C’è molta confusione per quel che riguarda l’aspetto burocratico del BIM in Italia, per questo abbiamo chiesto agli avvocati Rosamaria Berloco e Andrea di Leo di Legal Team di raccontarci il BIM all’interno della normativa italiana.
Cos’è il BIM, che finalità persegue e come nasce
Negli ultimi anni, giuristi e architetti, progettisti e costruttori edili sono stati catapultati in questa nuova realtà destinata a rinnovare il settore edile, architettonico e infrastrutturale italiano, con particolar riferimento a quello pubblico: il BIM.
Innanzitutto, è necessario definire in che cosa consiste il BIM. L’acronimo di Building Information Modeling vuole identificare un metodo integrato di progettazione, basato sull’utilizzo di una pluralità di software. Non un programma, un hardware o un software bensì una metodologia di progettazione. La sua potenzialità risiede nella possibilità di raccogliere, unificare e combinare l’insieme dei dati inerenti a pianificazione e progettazione dell’edificio.
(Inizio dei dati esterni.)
(** ** createActionIntent: preparation reads the directory, then one transaction *)

Definition step_create (env : Env) (auth : AuthContext) (inp : CreateActionIntentInput) (newId : string)
    (rowIds : list string) (s : Store) : Store * (Proc + Response) :=
  match prepareIntent digest toolDescription (e_reg env) (e_dir env) (e_js env) auth inp with
  | Ok p => (s, inl (PCommit p newId rowIds))
  | Err _ => (s, inr R_error)
  end.

Definition step_commit (env : Env) (p : Prepared) (newId : string) (rowIds : list string) (s : Store)
  : Store * (Proc + Response) :=
  let '(s', r) := commitIntent p newId rowIds (e_js env) (e_pick env) (e_fail env) s in
  (s', inr (match r with Ok c => R_created c | Err _ => R_error end)).

(** ** decideHandler *)

Definition step_decide (env : Env) (q : DecideRequest) (s : Store) : Store * (Proc + Response) :=
  match st_approvals s !! dq_id q with
  | Some a =>
      if negb (bool_decide (ap_userId a = auth_userId (dq_auth q))) then (s, inr R_not_found)
      else if negb (bool_decide (ap_status a = ap_pending)) then (s, inr (R_already (ap_status a)))
      else if ap_expiresAt a <=? e_js env then (s, inr R_expired)
      else if truthy (ap_intentId a) then (s, inl (PDecideIntent q a))
      else (s, inl (PDecideAssure q a None))
  | None => (s, inr R_not_found)
  end.

Definition step_decideIntent (env : Env) (q : DecideRequest) (existing : ApprovalRequest) (s : Store)
  : Store * (Proc + Response) :=
  match (match ap_intentId existing with Some id => st_intents s !! id | None => None end) with
  | None => (s, inr R_intent_not_found)
  | Some i => match decideGuard env q existing i with
              | Some r => (s, inr r)
              | None => (s, inl (PDecideAssure q existing (Some i)))
              end
  end.

Definition step_decideAssure (env : Env) (q : DecideRequest) (existing : ApprovalRequest)
    (linked : option ActionIntent) (s : Store) : Store * (Proc + Response) :=
  let '(a', r) := assertApprovalAssurance webauthn_verify verifyMobileSignature (e_pick env) (e_js env)
                    (assuranceInput env q existing) (st_auth s) in
  let s' := with_auth a' s in
  match r with
  | Err e => (s', inr (assuranceResponse e))
  | Ok d => if selfApprovalRefused q linked d then (s', inr (R_step_up_required L3))
            else (s', inl (PDecideCas q linked d))
  end.

Definition step_decideCas (env : Env) (q : DecideRequest) (linked : option ActionIntent) (d : AssuranceDecision)
    (s : Store) : Store * (Proc + Response) :=
  match st_approvals s !! dq_id q with
  | Some a =>
      if bool_decide (ap_userId a = auth_userId (dq_auth q)) && bool_decide (ap_status a = ap_pending)
         && (e_js env <? ap_expiresAt a)
      then
        let updated := set_decision (if dq_approve q then ap_approved else ap_denied) (e_js env) (dq_reason q) d a in
        (with_approvals (fun m => <[dq_id q := updated]> m) s, inl (PDecideExecution q linked d updated))
      else (s, inr R_already_decided)
  | None => (s, inr R_already_decided)
  end.

Definition step_decideExecution (env : Env) (q : DecideRequest) (linked : option ActionIntent)
    (d : AssuranceDecision) (updated : ApprovalRequest) (s : Store) : Store * (Proc + Response) :=
  let s' :=
    if truthy (ap_executionId updated) && negb (e_fail env) then
      with_executions (sql_update (fun e => bool_decide (Some (te_id e) = ap_executionId updated))
        (set_execution (if dq_approve q then "approved" else "rejected") (auth_userId (dq_auth q)) (e_js env))) s
    else s in
  (s', inl (PDecideElevation q linked d updated)).

(** An update the CHECK constraints refuse throws. [wonElevation] is set before
    the audit row is written, and a rollback does not reset it. *)
Definition step_decideElevation (env : Env) (q : DecideRequest) (linked : option ActionIntent)
    (d : AssuranceDecision) (updated : ApprovalRequest) (s : Store) : Store * (Proc + Response) :=
  match ap_elevationRequestId updated with
  | Some (String _ _ as elevationId) =>
      match st_elevations s !! elevationId with
      | Some e =>
          let userId := auth_userId (dq_auth q) in
          let e' := decide_elevation (dq_approve q) userId (dq_reason q) PAM_ELEVATION_GRANT_MINUTES (e_js env) d e in
          if bool_decide (el_status e = el_pending) && elevation_checks e' && negb (e_fail env) then
            let audit := auditRow e (if dq_approve q then ev_approved else ev_denied) by_technician
                           (Some userId) (e_js env) in
            (if e_failLate env then s else commit_elevation e' [audit] s,
             inl (PDecideElevSiblings q linked d updated elevationId))
          else (s, inl (PDecideFanIn q linked d updated))
      | None => (s, inl (PDecideFanIn q linked d updated))
      end
  | _ => (s, inl (PDecideFanIn q linked d updated))
  end.

Definition step_decideElevSiblings (env : Env) (q : DecideRequest) (linked : option ActionIntent)
    (d : AssuranceDecision) (updated : ApprovalRequest) (elevationId : string) (s : Store)
  : Store * (Proc + Response) :=
  let s' :=
    if e_fail env then s
    else with_approvals (sql_update (fun a => bool_decide (ap_elevationRequestId a = Some elevationId)
                                       && negb (bool_decide (ap_id a = ap_id updated))
                                       && bool_decide (ap_status a = ap_pending))
                           (set_approval_status ap_expired None)) s in
  (s', inl (PDecideFanIn q linked d updated)).

Definition step_decideFanIn (env : Env) (q : DecideRequest) (linked : option ActionIntent)
    (d : AssuranceDecision) (updated : ApprovalRequest) (s : Store) : Store * (Proc + Response) :=
  match ap_intentId updated, linked with
  | Some (String _ _ as intentId), Some _ =>
      if e_fail env then (s, inr R_ok)
      else ((fanInDecision q intentId (ap_id updated) (e_js env) d s).1, inr R_ok)
  | _, _ => (s, inr R_ok)
  end.

(** ** report-suspicious (the revocation of the OAuth client is not modelled) *)

Definition step_report (userId id : string) (s : Store) : Store * (Proc + Response) :=
  match st_approvals s !! id with
  | Some a =>
      if negb (bool_decide (ap_userId a = userId)) then (s, inr R_not_found)
      else if bool_decide (ap_status a = ap_pending) then (s, inl (PReportMark userId a))
      else (s, inr R_ok)
  | None => (s, inr R_not_found)
  end.

(** The UPDATE has no status guard: it overwrites a decision made since the read. *)
Definition step_reportMark (env : Env) (userId : string) (existing : ApprovalRequest) (s : Store)
  : Store * (Proc + Response) :=
  if e_fail env then (s, inr R_error)
  else
    (with_approvals (sql_update (fun a => bool_decide (ap_id a = ap_id existing) && bool_decide (ap_userId a = userId))
       (set_reported (e_js env))) s,
     inl (PReportExecution userId existing)).

Definition step_reportExecution (env : Env) (userId : string) (existing : ApprovalRequest) (s : Store)
  : Store * (Proc + Response) :=
  let s' :=
    if truthy (ap_executionId existing) && negb (e_fail env) then
      with_executions (sql_update (fun e => bool_decide (Some (te_id e) = ap_executionId existing))
        (set_execution "rejected" userId (e_js env))) s
    else s in
  (s', inl (PReportReject userId existing)).

Definition step_reportReject (env : Env) (userId : string) (existing : ApprovalRequest) (s : Store)
  : Store * (Proc + Response) :=
  match ap_intentId existing with
  | Some (String _ _ as intentId) =>
      if e_fail env then (s, inr R_ok)
      else ((fanInReport userId intentId (ap_id existing) (e_js env) s).1, inr R_ok)
  | _ => (s, inr R_ok)
  end.

(** ** cancelActionIntent *)

Definition step_cancel (env : Env) (auth : AuthContext) (intentId : string) (s : Store) : Store * (Proc + Response) :=
  match st_intents s !! intentId with
  | None => (s, inr R_not_found)
  | Some i =>
      let c := it_content i in
      if negb (auth_canAccessOrg auth (ic_orgId c)) then (s, inr R_not_found)
      else
        let isRequester := bool_decide (ic_requestedByUserId c = Some (auth_userId auth)) in
        let isApprover :=
          match e_perms env (auth_userId auth) {| pc_partnerId := None; pc_orgId := Some (ic_orgId c) |} with
          | Some perms => userCanDecideApprovals perms
          | None => false
          end in
        if isRequester || isApprover then (s, inl (PCancelCas intentId (it_status i)))
        else (s, inr R_forbidden)
  end.

Definition step_cancelCas (intentId : string) (read : ActionIntentStatus) (s : Store) : Store * (Proc + Response) :=
  let '(s', ok) := transitionIntent intentId [pending_approval; approved] cancelled no_patch false 0 s in
  if ok then (s', inr (R_cancelled true cancelled)) else (s, inl (PCancelReread intentId read)).

Definition step_cancelReread (intentId : string) (read : ActionIntentStatus) (s : Store) : Store * (Proc + Response) :=
  (s, inr (R_cancelled false (match st_intents s !! intentId with Some i => it_status i | None => read end))).

(** ** reveal-secret *)

Definition REVEAL_WINDOW_MS : Z := REVEAL_WINDOW_DAYS * 24 * 60 * 60 * 1000.

Definition step_reveal (env : Env) (auth : AuthContext) (intentId : string) (s : Store) : Store * (Proc + Response) :=
  match st_intents s !! intentId with
  | None => (s, inr R_not_found)
  | Some i =>
      let c := it_content i in
      let r := default ∅ (lc_result (it_life i)) in
      if negb (auth_canAccessOrg auth (ic_orgId c)) || negb (bool_decide (it_status i = completed))
         || negb (hasSealedTemporaryPassword r)
      then (s, inr R_not_found)
      else
        let authorized :=
          if truthy (ic_requestedByUserId c) then bool_decide (ic_requestedByUserId c = Some (auth_userId auth))
          else match e_perms env (auth_userId auth) {| pc_partnerId := auth_partnerId auth; pc_orgId := Some (ic_orgId c) |} with
               | Some perms => canAccessOrg perms (ic_orgId c) && userCanDecideApprovals perms
               | None => false
               end in
        if negb authorized then (s, inr R_forbidden)
        else match lc_executedAt (it_life i) with
             | Some t => if bool_decide (t = 0) || (REVEAL_WINDOW_MS <? e_js env - t)
                         then (s, inl (PRevealLate intentId))
                         else (s, inl (PRevealOpen (auth_userId auth) intentId r))
             | None => (s, inl (PRevealLate intentId))
             end
  end.

Definition step_revealLate (intentId : string) (s : Store) : Store * (Proc + Response) :=
  ((burnTemporaryPassword intentId Expired s).1, inr R_reveal_expired).

Definition step_revealOpen (env : Env) (userId intentId : string) (r : Result) (s : Store) : Store * (Proc + Response) :=
  match unsealTemporaryPassword sha256 decr (e_crypto env) r with
  | Err _ => (s, inr R_decrypt_failed)
  | Ok (Some (String _ _ as pw)) => (s, inl (PRevealBurn userId intentId pw))
  | Ok _ => (s, inr R_empty_secret)
  end.

Definition step_revealBurn (env : Env) (userId intentId pw : string) (s : Store) : Store * (Proc + Response) :=
  let '(s', burned) := burnTemporaryPassword intentId (Revealed (e_db env) userId) s in
  if burned then (with_effect (SecretShown intentId) s', inr (R_revealed pw)) else (s, inr R_already_revealed).

(** ** releaseApprovedIntent *)

Definition step_claim (env : Env) (intentId : string) (next : Proc) (s : Store) : Store * (Proc + Response) :=
  let '(s', claimed) := transitionIntent intentId [approved] executing (claim_patch (e_js env)) true (e_db env) s in
  if claimed then (s', inl next) else (s, inr R_done).

Definition step_workerLoad (env : Env) (intentId : string) (s : Store) : Store * (Proc + Response) :=
  match st_intents s !! intentId with
  | Some i => (s, inl (PWorkerCheck i (winningApproval (e_pick env) intentId s)))
  | None => (s, inr R_done)
  end.

Definition step_workerCheck (env : Env) (i : ActionIntent) (winning : option (option string)) (s : Store)
  : Store * (Proc + Response) :=
  match revalidateApprovedIntentForRelease digest (e_perms env) (e_dir env) (e_reg env) i winning with
  | RevalidationOk auth => (s, inl (PWorkerGate i auth))
  | RevalidationFailed code => (s, inl (PFinish (it_id i) failed (outcome_patch (Some code) None None)))
  | RevalidationThrew => (s, inr R_threw)
  end.

Definition step_workerGate (env : Env) (i : ActionIntent) (auth : AuthContext) (s : Store) : Store * (Proc + Response) :=
  match sessionRequired (e_reg env) (ic_actionName (it_content i)) with
  | Err _ => (s, inr R_threw)
  | Ok true => (s, inl (PFinish (it_id i) failed (outcome_patch (Some "session_required"%string) None None)))
  | Ok false => (s, inl (PWorkerRun i auth))
  end.

(** The tool call: unless the connection is unavailable, the tool has run. *)
Definition step_workerRun (env : Env) (i : ActionIntent) (auth : AuthContext) (s : Store) : Store * (Proc + Response) :=
  let ran := with_effect (ToolRan (it_id i) (e_db env)) s in
  match e_outcome env with
  | ConnectionUnavailable =>
      (s, inl (PFinish (it_id i) failed (outcome_patch (Some "connection_unavailable"%string) None None)))
  | Threw => (ran, inl (PFinish (it_id i) failed (outcome_patch (Some "execution_error"%string) (Some (e_js env)) None)))
  | ReturnedText raw => (ran, inl (PWorkerStore i None raw))
  | ReturnedCarrier c => (ran, inl (PWorkerStore i (Some c) (carrier_text c)))
  end.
Si rende pronto e agevole non solo il confronto ma anche la conservazione dei dati inerenti all’intero ciclo vita di un edificio. La metodologia BIM, infatti, permette di raccogliere, ordinare e confrontare tra di loro un’ampia gamma di dati inerenti all’intero ciclo vita di un edificio. Ad esempio, i dati geo-spaziali, meccanici, elettrici, finanziari, legali, e anche le specifiche di materiali come la valutazione energetica e ambientale. La condivisione istantanea e costantemente aggiornata dei dati mette in contatto un largo numero di categorie professionali e crea una piattaforma multidisciplinare di condivisione per la gestione dei lavori, specialmente quelli di grosse dimensioni.
Si deduce come l’utilizzo del BIM permetta il capillare controllo durante la progettazione di un edificio in tutte le sue fasi così da ridurre e prevenire gli errori anche in fase di esecuzione attraverso un rigido controllo del modello precedente. E per tali motivi è destinato a stravolgere il settore degli appalti pubblici italiani.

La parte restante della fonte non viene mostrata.